The door slid open farther, and three kayaks were dragged through the sand, right along the groove. That explained the small trench in the sand.
They were lined up in a row against the wall of the Smoothie Factory, and one of the draggers knocked on the newly painted lime-green door. A girl in a white lab coat answered. “Hi, guys.” Then she called behind her, “They’re here!”
A second girl joined her at the door. I clearly saw their faces under the outside light, but I didn’t know either of them.
The kayakers each lifted bags from their respective kayaks and handed them to the girls.
Josie whispered to me, “What’s in the bags?”
I shushed her again.
One girl asked, “You want to come in and hang out?”
“Nah. We get up early.” The kayakers dragged the boats through the groove in the sand out to Thirty-Fourth Street. We crept to a place where we could spy on them. There they hoisted the boats onto a trailer towed by a van and waved to the driver once all three kayaks were secure. One of the kayakers pulled a cell phone from the pocket of his shorts and thumbed a message; then he joined the other two, who were halfway up the ramp that led to the boardwalk.
My cell phone vibrated with a message from TJ. Skee-Ball tomorrow?
We inched out toward the street, still hidden in the darkness, and watched as the van rounded the corner onto the main street, Ocean Avenue. I noticed that it was a Water Sport Adventure van. The first person that popped into my mind was Angie, since she’d said she was driving one of their vans. I noticed something else that stood out. It was a person under a streetlight. They were particularly noticeable
because they wore a Phillies baseball cap. Most people at Whalehead are Yankees or Mets fans, so a Phillies cap isn’t popular.
“What do you think they were doing?” Josie asked.
“I don’t know, but I want to find out.”
“We can’t really chase the van down Ocean Avenue,” Josie said.
“No, we can’t. We’ll need to think of another way.” I thought for a hot sec, and I couldn’t come up with anything.
But Josie did.
Eighteen Stella
Police Station
June 25 (Continued)
“You see the driver of the van?” Santoro asks.
“No.” That isn’t a lie. I assume it was Angie, but I don’t know for sure.
“What about the people with the kayaks?”
“It was too dark.” This time I lie, not because I’m a liar, although it might seem that way, but I know how this all unfolds, and none of those people are important to the conspiracy or the accident that brought me here in the first place. I know what it’s like to get in trouble for something that isn’t really your fault, and there’s no reason the Three Ts or Angie need to be identified.
I ask, “Any word from the hospital?”
“Nothing yet.” He adds, “I know you’re worried, but no news is usually better than bad news.”
I nod.
Santoro gets back to business. “What was Josie’s idea? Her idea to find out what all this was about?”
“She suggested we ask about part-time jobs at the Smoothie Factory. You know, talk to the people who work there, specifically the girls at the basement door that night, and see what they were doing.”
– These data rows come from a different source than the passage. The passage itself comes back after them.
(** A value that starts like a number is read as one. *)
Lemma read_value_number n depth r s :
  is_digit r = true ∨ is_char "-" r = true → read_value (S n) depth (r :: s) = read_number (r :: s).
Proof.
  intros H. assert (45 <= code r <= 57)%N as Hr.
  { unfold is_digit, is_char in H. change (N_of_ascii "-") with 45%N in H.
    destruct H as [[H1%N.leb_le H2%N.leb_le]%andb_true_iff|H%N.eqb_eq]; lia. }
  assert (∀ a, (57 < N_of_ascii a ∨ N_of_ascii a < 45)%N → is_char a r = false) as Hne.
  { intros a Ha. apply N.eqb_neq. lia. }
  assert (∀ a w, (57 < N_of_ascii a)%N → strip (ascii_runes (String a w)) (r :: s) = None) as Hstrip.
  { intros a w Ha. cbn. destruct (N.eqb_spec (N_of_ascii a) (code r)); [lia|done]. }
  cbn [read_value]. rewrite !Hne by (vm_compute; auto). by rewrite !Hstrip by (vm_compute; auto).
Qed.

Lemma value_reads_back : ∀ j depth, writable depth j = true → reads_back depth j.
Proof.
  refine (json_nested_ind _ _ _ _ _ _ _ _).
  - intros depth _ n rest Hn _. apply (read_literal JNull "null"); [by left|simpl in Hn; lia].
  - intros [] depth _ n rest Hn _; [apply (read_literal (JBool true) "true")|apply (read_literal (JBool false) "false")];
      rewrite ?elem_of_cons; auto; simpl in Hn; lia.
  - intros z depth _ n rest Hn Hrest. cbn [value_text repaired] in *. destruct n as [|n].
    { exfalso. destruct (value_text_head depth (JNum z) eq_refl) as (h & t & Ht & _). cbn [value_text] in Ht.
      rewrite Ht in Hn. simpl in Hn. lia. }
    rewrite <- (read_number_text z rest) by done. destruct z as [|p|p].
    + apply read_value_number. by left.
    + destruct (pretty_pos_digits p) as (d & ds & Ht & _ & Hd & _).
      change (pretty (Z.pos p)) with (pretty (N.pos p)). rewrite Ht. apply read_value_number. by left.
    + apply read_value_number. by right.
  - done.
  - intros s depth _ n rest Hn _. destruct n as [|n]; [simpl in Hn; lia|].
    cbn [value_text repaired]. change (string_text s ++ rest) with (quote :: (((runes s ≫= escape) ++ [quote]) ++ rest)).
    cbn [read_value]. change (is_char "{" quote) with false. change (is_char "[" quote) with false.
    change (is_char "034" quote) with true. cbv iota.
    change (quote :: (((runes s ≫= escape) ++ [quote]) ++ rest)) with (string_text s ++ rest). by rewrite read_string_text.
  - intros js IH depth [Hd Hw]%andb_true_iff n rest Hn _. apply negb_true_iff in Hd.
    destruct n as [|n]; [simpl in Hn; lia|]. cbn [value_text repaired length] in *. rewrite length_app in Hn. cbn [length] in Hn.
    cbn [app read_value]. change (is_char "{" (rune_of "[")) with false. change (is_char "[" (rune_of "[")) with true.
    cbv iota. rewrite Hd, <- app_assoc. cbn [app]. destruct js as [|j js]; [done|].
    assert (Forall (reads_back (depth - 1)) (j :: js)) as Hall.
    { rewrite forallb_forall in Hw. rewrite Forall_forall in IH |- *. intros x Hx. apply IH; [done|].
      apply Hw. by apply list_elem_of_In. }
    pose proof (read_elems_text (depth - 1) j js n rest Hall Hw ltac:(lia)) as Hread.
    destruct (value_text_head (depth - 1) j) as (h & t & Ht & Hws & Hb); [by apply andb_true_iff in Hw as [? _]|].
    assert (∃ t', separated value_text (j :: js) = h :: t') as [t' Ht'].
    { destruct js; [by exists t|]. rewrite separated_cons, Ht. by eexists. }
    rewrite Ht' in *. cbn [app] in *. rewrite skip_ws_head by done. by rewrite Hb, Hread.
  - intros ms IH depth [Hd Hw]%andb_true_iff n rest Hn _. apply negb_true_iff in Hd.
    destruct n as [|n]; [simpl in Hn; lia|]. cbn [value_text repaired length] in *. rewrite length_app in Hn. cbn [length] in Hn.
    cbn [app read_value]. change (is_char "{" (rune_of "{")) with true.
    cbv iota. rewrite Hd, <- app_assoc. cbn [app]. destruct ms as [|kv ms]; [done|].
    assert (Forall (λ kv : string * json, reads_back (depth - 1) kv.2) (kv :: ms)) as Hall.
    { rewrite forallb_forall in Hw. rewrite Forall_forall in IH |- *. intros x Hx. apply IH; [done|].
      apply Hw. by apply list_elem_of_In. }
    pose proof (read_members_text (depth - 1) kv ms n rest Hall Hw ltac:(lia)) as Hread.
    assert (∃ t', separated member_text (kv :: ms) = quote :: t') as [t' Ht'].
    { destruct ms; [by eexists|]. rewrite separated_cons. by eexists. }
    rewrite Ht' in *. cbn [app] in *. rewrite skip_ws_head by done. change (is_char "}" quote) with false. cbv iota.
    by rewrite Hread.
Qed.
End read_write.
Lemma readers_left n : value_left n ∧ elems_left n ∧ members_left n.
Proof.
  induction n as [|n (IHv & IHe & IHm)]; [done|].
  auto using value_left_step, elems_left_step, members_left_step.
Qed.

(** ** Fuel *)

(** Twice the length of the text is enough: more changes nothing. *)
Lemma read_value_fuel_step k s d n m :
  length s <= k →
  (∀ s d n m, length s < k → 2 * length s < n → 2 * length s < m → read_elems n d s = read_elems m d s) →
  (∀ s d n m, length s < k → 2 * length s < n → 2 * length s < m → read_members n d s = read_members m d s) →
  2 * length s <= n → 2 * length s <= m → read_value n d s = read_value m d s.
Proof.
  intros Hk He Hm Hn Hm'. destruct s as [|r s]; [by destruct n, m|]. simpl in *.
  destruct n as [|n]; [lia|]. destruct m as [|m]; [lia|]. cbn [read_value].
  assert (∀ c t, skip_ws s = c :: t → length (c :: t) <= length s) as Hskip.
  { intros c t <-. destruct (skip_ws_le s) as [<-|H]; [done|]. apply leftover_length in H. lia. }
  destruct (is_char "{" r); [|destruct (is_char "[" r); [|done]]; (destruct (d =? 0)%N; [done|]);
    (destruct (skip_ws s) as [|c t]; [done|]); specialize (Hskip c t eq_refl).
  - rewrite (Hm (c :: t) (d - 1)%N n m) by lia. done.
  - rewrite (He (c :: t) (d - 1)%N n m) by lia. done.
Qed.

Lemma read_fuel k :
  (∀ s d n m, length s <= k → 2 * length s <= n → 2 * length s <= m → read_value n d s = read_value m d s) ∧
  (∀ s d n m, length s <= k → 2 * length s < n → 2 * length s < m → read_elems n d s = read_elems m d s) ∧
  (∀ s d n m, length s <= k → 2 * length s < n → 2 * length s < m → read_members n d s = read_members m d s).
Proof.
  induction k as [k IH] using lt_wf_ind.
  assert (∀ s d n m, length s <= k → 2 * length s <= n → 2 * length s <= m → read_value n d s = read_value m d s) as Hv.
  { intros s d n m Hk. apply (read_value_fuel_step k); [done|..]; intros s' d' n' m' Hlt ? ?;
      (destruct (IH (length s') Hlt) as (_ & He & Hm)); auto. }
  assert (∀ s, length (skip_ws s) <= length s) as Hskip.
  { intros s. destruct (skip_ws_le s) as [<-|H]; [done|]. apply leftover_length in H. lia. }
  split_and!; [exact Hv| |]; intros s d [|n] [|m] Hk Hn Hm; try lia.
  - cbn [read_elems]. pose proof (Hskip s). rewrite (Hv (skip_ws s) d n m) by lia.
    destruct (read_value m d (skip_ws s)) as [[j s1]|] eqn:H1; [|done].
    apply (proj1 (readers_left m)), leftover_length in H1. pose proof (Hskip s1).
    destruct (skip_ws s1) as [|c s2]; [done|]. simpl in *.
    destruct (is_char "," c); [|done]. destruct (IH (length s2)) as (_ & He & _); [lia|].
    by rewrite (He s2 d n m) by lia.
  - cbn [read_members]. pose proof (Hskip s).
    destruct (read_string (skip_ws s)) as [[t s1]|] eqn:H1; [|done].
    apply read_string_left, leftover_length in H1. pose proof (Hskip s1).
    destruct (skip_ws s1) as [|c s2]; [done|]. simpl in *. destruct (is_char ":" c); [|done].
    pose proof (Hskip s2). rewrite (Hv (skip_ws s2) d n m) by lia.
    destruct (read_value m d (skip_ws s2)) as [[j s3]|] eqn:H3; [|done].
    apply (proj1 (readers_left m)), leftover_length in H3. pose proof (Hskip s3).
    destruct (skip_ws s3) as [|c' s4]; [done|]. simpl in *.
    destruct (is_char "," c'); [|done]. destruct (IH (length s4)) as (_ & _ & Hms); [lia|].
    by rewrite (Hms s4 d n m) by lia.
Qed.

Lemma read_json_fuel s n : 2 * length s <= n → read_value n maxNestingDepth s = read_json s.
Proof. intros. by apply (read_fuel (length s)). Qed.

(** ** Texts read are valid *)

Lemma decoded_repair r : decoded_rune r → self_delimiting (repair r).
Proof.
  unfold repair. intros [->|(Hr & Hinv & Hc & Hs)]; [apply replacement_self|]. rewrite Hinv, Hr.
  by apply EncodeRune_self.
Qed.

Lemma decoded_ascii r : decoded_rune r → (code r < 128)%N → self_delimiting r.
Proof.
  intros [Hinv|(Hr & _ & Hc & Hs)] Hlt.
  - unfold invalid_rune in Hinv. apply andb_true_iff in Hinv as [H%N.eqb_eq _]. lia.
  - rewrite Hr. by apply EncodeRune_self.
Qed.

Lemma is_char_code a r : is_char a r = true → code r = N_of_ascii a.
Proof. apply N.eqb_eq. Qed.

Lemma simple_escape_self e a : decoded_rune e → simple_escape e = Some a → self_delimiting a.
Proof.
  unfold simple_escape. intros He.
  destruct (_ || _) eqn:H; [|repeat case_match; intros [= <-]; by apply rune_of_self].
  intros [= <-]. apply decoded_ascii; [done|].
  repeat (apply orb_true_iff in H as [H|H]); apply is_char_code in H; rewrite H; by vm_compute.
Qed.

Lemma hex_of_rune_bound r n : hex_of_rune r = Some n → (n < 16)%N.
Proof.
  unfold hex_of_rune. cbv zeta. intros H. repeat case_match; simplify_eq;
    match goal with H : (_ && _) = true |- _ => apply andb_true_iff in H as [?%N.leb_le ?%N.leb_le] end; lia.
Qed.

Lemma hex4_bound s u rest : hex4 s = Some (u, rest) → (u < 65536)%N.
Proof.
  destruct s as [|a [|b [|c [|d s]]]]; try done. cbn [hex4]. intros H. repeat case_match; simplify_eq.
  repeat match goal with H : hex_of_rune _ = Some _ |- _ => apply hex_of_rune_bound in H end. lia.
Qed.

Lemma low_half_bound u s c rest :
  surrogate u = true → low_half u s = Some (c, rest) → (c < 1114112)%N ∧ surrogate c = false.
Proof.
  intros [H1%N.leb_le H2%N.leb_le]%andb_true_iff. destruct s as [|b [|e s]]; simpl; try done.
  destruct (is_char _ b && _); [|done]. destruct (hex4 s) as [[l s']|]; [|done].
  destruct ((u <? 56320) && _ && _)%N eqn:H; [|done]. intros [= <- _].
  apply andb_true_iff in H as [[Hu%N.ltb_lt Hl%N.leb_le]%andb_true_iff Hl'%N.ltb_lt].
  split; [lia|]. unfold surrogate. apply andb_false_iff. right. apply N.leb_gt. lia.
Qed.

Lemma read_char_self s c rest : Forall decoded_rune s → read_char s = Some (c, rest) → self_delimiting c.
Proof.
  intros Hs. destruct s as [|r s]; [done|]. apply Forall_cons in Hs as [Hr Hs]. cbn [read_char].
  destruct (is_char "\" r).
  - destruct s as [|e s]; [done|]. apply Forall_cons in Hs as [He Hs].
    destruct (simple_escape e) as [a|] eqn:Ha; [intros [= <- _]; by eapply simple_escape_self|].
    destruct (is_char "u" e); [|done]. destruct (hex4 s) as [[u s']|] eqn:Hh; [|done]. apply hex4_bound in Hh.
    destruct (surrogate u) eqn:Hsur.
    + destruct (low_half u s') as [[l s2]|] eqn:Hl; intros [= <- _]; [|apply replacement_self].
      destruct (low_half_bound _ _ _ _ Hsur Hl). by apply EncodeRune_self.
    + intros [= <- _]. apply EncodeRune_self; [lia|done].
  - destruct (_ || _); [done|]. intros [= <- _]. by apply decoded_repair.
Qed.

Lemma read_chars_self n s cs rest :
  Forall decoded_rune s → read_chars n s = Some (cs, rest) → Forall self_delimiting cs.
Proof.
  revert s cs rest. induction n as [|n IH]; intros s cs rest Hs; [done|]. cbn [read_chars].
  destruct s as [|r s]; [done|]. destruct (is_char _ r); [by intros [= <- _]|].
  destruct (read_char _) as [[c s1]|] eqn:Hc; [|done]. pose proof (read_char_left _ _ _ Hc) as Hl.
  apply read_char_self in Hc; [|done].
  destruct (read_chars n s1) as [[cs' s2]|] eqn:Hcs; [|done]. apply IH in Hcs; [|by eapply leftover_Forall].
  intros [= <- _]. by constructor.
Qed.

Lemma read_string_valid s t rest : Forall decoded_rune s → read_string s = Some (t, rest) → valid_text t.
Proof.
  intros Hs. destruct s as [|q s]; [done|]. apply Forall_cons in Hs as [_ Hs]. cbn [read_string].
  destruct (is_char _ q); [|done]. destruct (read_chars _ s) as [[cs s1]|] eqn:Hc; [|done].
  intros [= <- _]. by eapply valid_text_self, read_chars_self.
Qed.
“Josie comes up with good ideas, huh?” he asks.
“Sure. But so do I, like with Meredith Maxwell,” I say. “That was me.”
Nineteen Stella
Boardwalk—Whalehead, New Jersey
June 20
“Murielle duPluie here with the Whalehead news from the Jersey Shore. If you’re on the boardwalk today, you’re going to want to stop in front of Kevin’s Fun House, where the biggest welcome sign ever is being constructed for none other than Meredith Maxwell. The project is led by her self-proclaimed number one fan, Cassandra Winterhalter. This girl is determined to get as many signatures on the sign as possible, so swing on by.”